A nova Constituição [chilena] é redigida com paridade de gênero e com a intenção de estabelecer uma democracia paritária. Como você acha que isso deve ser configurado?
Ah, isso não cabe a mim dizer. Há uma história forte e impressionante de feminismo no Chile, e essas ativistas saberão como mudar e criar leis da melhor maneira.
O novo governo do presidente eleito Gabriel Boric escolheu um gabinete com mais mulheres do que homens e com membros das dissidências sexuais. Que impacto isso pode ter em nossa sociedade e no mundo?
Estamos todos entusiasmados para ver a diferença que isso fará. Fiquei muito aliviada por ele ter derrotado a oposição, por ter enxotado o espírito e a prática de Pinochet do Chile.
Voltando ao seu país: você teme que Donald Trump volte a ser presidente?
Não acho que Trump seja eleito novamente, mas segue se esforçando ao máximo para destruir o que resta de democracia na América. Temo a contínua irrupção de milícias fascistas e racistas e a falta de coragem dos “liberais” para defender os ideais democráticos.
O que explica a ascensão do populismo radical de direita em diferentes países?

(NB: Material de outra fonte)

(** * TypeMaster: typing session, metrics, countdown timer, progress store

    A shallow embedding of the stateful core of the TypeMaster typing tutor:

    - [src/hooks/useTypingSession.js]  (hook [useTypingSession])
    - [src/hooks/useKeyboardInput.js]  (hook [useKeyboardInput])
    - [src/hooks/useTimer.js]          (hook [useTimer])
    - [src/utils/statsCalculator.js]   ([calculateWPM], [calculateAccuracy],
      ratings, recommendations, summaries)
    - [src/utils/csvLoader.js]         (selection of exercises and levels)
    - [src/utils/storage.js]           ([exportProgress], [importProgress])
    - [src/context/AppContext.jsx]     ([appReducer], [importData], [exportData])
    - [src/components/LearningMode.jsx], [src/components/TestMode.jsx]

    Conventions.  A React hook is a record holding the values of its
    [useState]/[useRef] cells; an event handler is a function from the record
    at the last render to the record at the next one.  Handlers run one at a
    time and the component re-renders in between, so the values a callback
    closes over are those of the current record.  JavaScript numbers that
    count things (indices, counters, milliseconds, seconds) are [Z].  A
    number that comes out of a division is the rational [Q] it denotes: the
    metric functions of [statsCalculator.js] compute with the binary64
    operations of module [Double], each one the exact result rounded to the
    nearest double, ties to even; [Math.round] is [floor (x + 1/2)].  The
    progress percentages of the two hooks, which are only displayed, are
    exact rationals. *)

From Stdlib Require Import ZArith QArith Qround Lia Lqa.
From Stdlib Require Import Qminmax Qpower.
From stdpp Require Import gmap strings list pretty sorting.

Local Open Scope Z_scope.

(** ** JavaScript values used by the code *)

Module Js.

(** [text[i]]: the one-character string at index [i], [None] for
    [undefined] (index out of range). *)
Definition charAt (text : string) (i : Z) : option string :=
  if i <? 0 then None
  else (λ c, String c EmptyString) <$> String.get (Z.to_nat i) text.

(** [key === expectedChar] where [expectedChar] may be [undefined]. *)
Definition strictEq (key : string) (expectedChar : option string) : bool :=
  match expectedChar with
  | Some e => bool_decide (key = e)
  | None => false
  end.

(** [!text] for a string: only the empty string is falsy. *)
Definition isEmpty (text : string) : bool :=
  match text with
  | EmptyString => true
  | String _ _ => false
  end.

(** The property name a value denotes when used as an object key:
    [obj[undefined]] is [obj["undefined"]]. *)
Definition propertyKey (k : option string) : string :=
  match k with
  | Some s => s
  | None => "undefined"
  end.

(** [Math.round]: nearest integer, ties towards plus infinity. *)
Definition Math_round (x : Q) : Z := Qfloor (x + (1 # 2))%Q.

(** [arr.slice(0, -1)] *)
Definition dropLast {A} (l : list A) : list A := removelast l.

(** [arr.slice(0, n)] for [n >= 0] *)
Definition sliceTo {A} (n : nat) (l : list A) : list A := take n l.

End Js.

(** ** The arithmetic of JavaScript numbers (binary64)

    A finite double is the rational it denotes.  An operation returns the
    exact result rounded to the nearest double, ties to the even
    significand: 53 bits of precision, the exponent of the last bit not
    below -1074 (gradual underflow).  The results of this program stay far
    below [2 ^ 1024], so the overflow to [Infinity] is left out, and [div]
    is meant for a divisor that is not zero ([x / 0] is [Infinity] or [NaN]
    in JavaScript). *)

Module Double.
Local Open Scope Q_scope.

(** [floor (log2 a)] for [a > 0] *)
Definition ilog2 (a : Q) : Z :=
  let k := (Z.log2 (Qnum a) - Z.log2 (Zpos (Qden a)))%Z in
  if Qle_bool (2 ^ k) a then k else (k - 1)%Z.

(** Nearest integer, ties to the even one. *)
Definition roundHalfEven (m : Q) : Z :=
  let f := Qfloor m in
  match Qcompare (m - inject_Z f) (1 # 2) with
  | Lt => f
  | Gt => (f + 1)%Z
  | Eq => if Z.even f then f else (f + 1)%Z
  end.

(** The exponent of the last bit of the significand of [a > 0]. *)
Definition exponent (a : Q) : Z := Z.max (ilog2 a - 52) (-1074).

(** The double nearest to [a > 0]. *)
Definition magnitude (a : Q) : Q :=
  let e := exponent a in
  inject_Z (roundHalfEven (a / 2 ^ e)) * 2 ^ e.

(** The double nearest to [x]. *)
Definition round (x : Q) : Q :=
  match Qcompare x 0 with
  | Eq => 0
  | Gt => Qred (magnitude x)
  | Lt => Qred (- magnitude (- x))
  end.

(** [x / y], [x * y], [x + y] on doubles *)
Definition div (x y : Q) : Q := round (x / y).
Definition mul (x y : Q) : Q := round (x * y).
Definition add (x y : Q) : Q := round (x + y).

(** The double a decimal literal such as [1.7] denotes. *)
Definition literal (x : Q) : Q := round x.

End Double.

(** ** Statistics ([statsCalculator.js]) *)

Module Stats.

(** [minutes] is not zero for an elapsed time of one millisecond or more
    (lemma [minutes_positive]); the elapsed times of a session are whole
    milliseconds. *)
Definition calculateWPM (correctChars elapsedTimeMs : Q) : Q :=
  if Qle_bool elapsedTimeMs 0 then 0%Q
  else
    let words := Double.div correctChars 5 in
    let minutes := Double.div elapsedTimeMs 60000 in
    let wpm := Double.div words minutes in
    Double.div (inject_Z (Js.Math_round (Double.mul wpm 10))) 10.

Definition calculateAccuracy (correctChars totalChars : Q) : Q :=
  if Qle_bool totalChars 0 then 100%Q
  else
    let accuracy := Double.mul (Double.div correctChars totalChars) 100 in
    Double.div (inject_Z (Js.Math_round (Double.mul accuracy 10))) 10.

End Stats.

(** ** JSON values and the host's [JSON.stringify] / [JSON.parse] *)

Module Json.

(** A value that [JSON.parse] can return.  An object is a finite map from
    property names to values. *)
#[local] Unset Elimination Schemes.
Inductive JSON :=
| JNull
| JBool (b : bool)
| JNumber (n : Q)
| JString (s : string)
| JArray (items : list JSON)
| JObject (fields : gmap string JSON).
#[local] Set Elimination Schemes.

(** Truthiness of a value in a condition or on the left of [||] / [&&]. *)
Definition truthy (v : JSON) : bool :=
  match v with
  | JNull => false
  | JBool b => b
  | JNumber n => negb (Qeq_bool n 0)
  | JString s => negb (Js.isEmpty s)
  | JArray _ => true
  | JObject _ => true
  end.

(** [typeof v === 'object'] *)
Definition typeofObject (v : JSON) : bool :=
  match v with
  | JNull | JArray _ | JObject _ => true
  | JBool _ | JNumber _ | JString _ => false
  end.

(** [Array.isArray(v)] *)
Definition isArray (v : JSON) : bool :=
  match v with
  | JArray _ => true
  | _ => false
  end.

(** [v.name] for a non-null [v] and a [name] that is neither an index nor a
    built-in property: [None] is [undefined]. *)
Definition prop (v : JSON) (name : string) : option JSON :=
  match v with
  | JObject fields => fields !! name
  | _ => None
  end.

(** Truthiness of a possibly [undefined] value. *)
Definition truthy_opt (v : option JSON) : bool :=
  match v with
  | Some x => truthy x
  | None => false
  end.

(** [v || d] *)
Definition or_else (v : option JSON) (d : JSON) : JSON :=
  match v with
  | Some x => if truthy x then x else d
  | None => d
  end.

(** A string handed to [JSON.parse]: either the text of a JSON document,
    identified with the value it denotes (layout and key order are
    immaterial to the code), or a string that is not JSON. *)
Inductive JsonText :=
| Document (v : JSON)
| NotJson (raw : string).

(** [JSON.stringify(v, null, 2)] *)
Definition stringify (v : JSON) : JsonText := Document v.

(** [JSON.parse(s)]: [None] when it throws [SyntaxError]. *)
Definition parse (s : JsonText) : option JSON :=
  match s with
  | Document v => Some v
  | NotJson _ => None
  end.

End Json.

(** ** Export and import of progress ([storage.js]) *)

Module Storage.
Import Json.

Teríamos que olhar para diferentes países para fazer um julgamento informado sobre o que explica o surgimento da política de direita. Vejo mais autoritarismo e fascismo do que populismo. Não acho que o “populismo” possa descrever corretamente as formas de racismo contra os indígenas, negros e pardos, imigrantes nos EUA e na Europa, por exemplo. Entendo que o neoliberalismo produziu populações descartáveis, mas não é apenas uma política econômica. É também uma forma de destruir os fundamentos da vida democrática, a possibilidade de trabalharmos juntos para prover e apoiar uns aos outros. Em vez disso, vemos corporações obtendo lucros escandalosos enquanto trabalhadores são abandonados e, em lugares como o Brasil, o número de mortos por Covid aumentando.
O que pode ser feito para proteger a democracia contra qualquer tipo de autoritarismo?
Continuamos precisando de movimentos sociais fortes de esquerda que não releguem mulheres, queers e trans à margem, que saibam relacionar capitalismo e racismo e construam formas de solidariedade radicalmente horizontais. Nossos movimentos sociais devem prefigurar o mundo que queremos construir.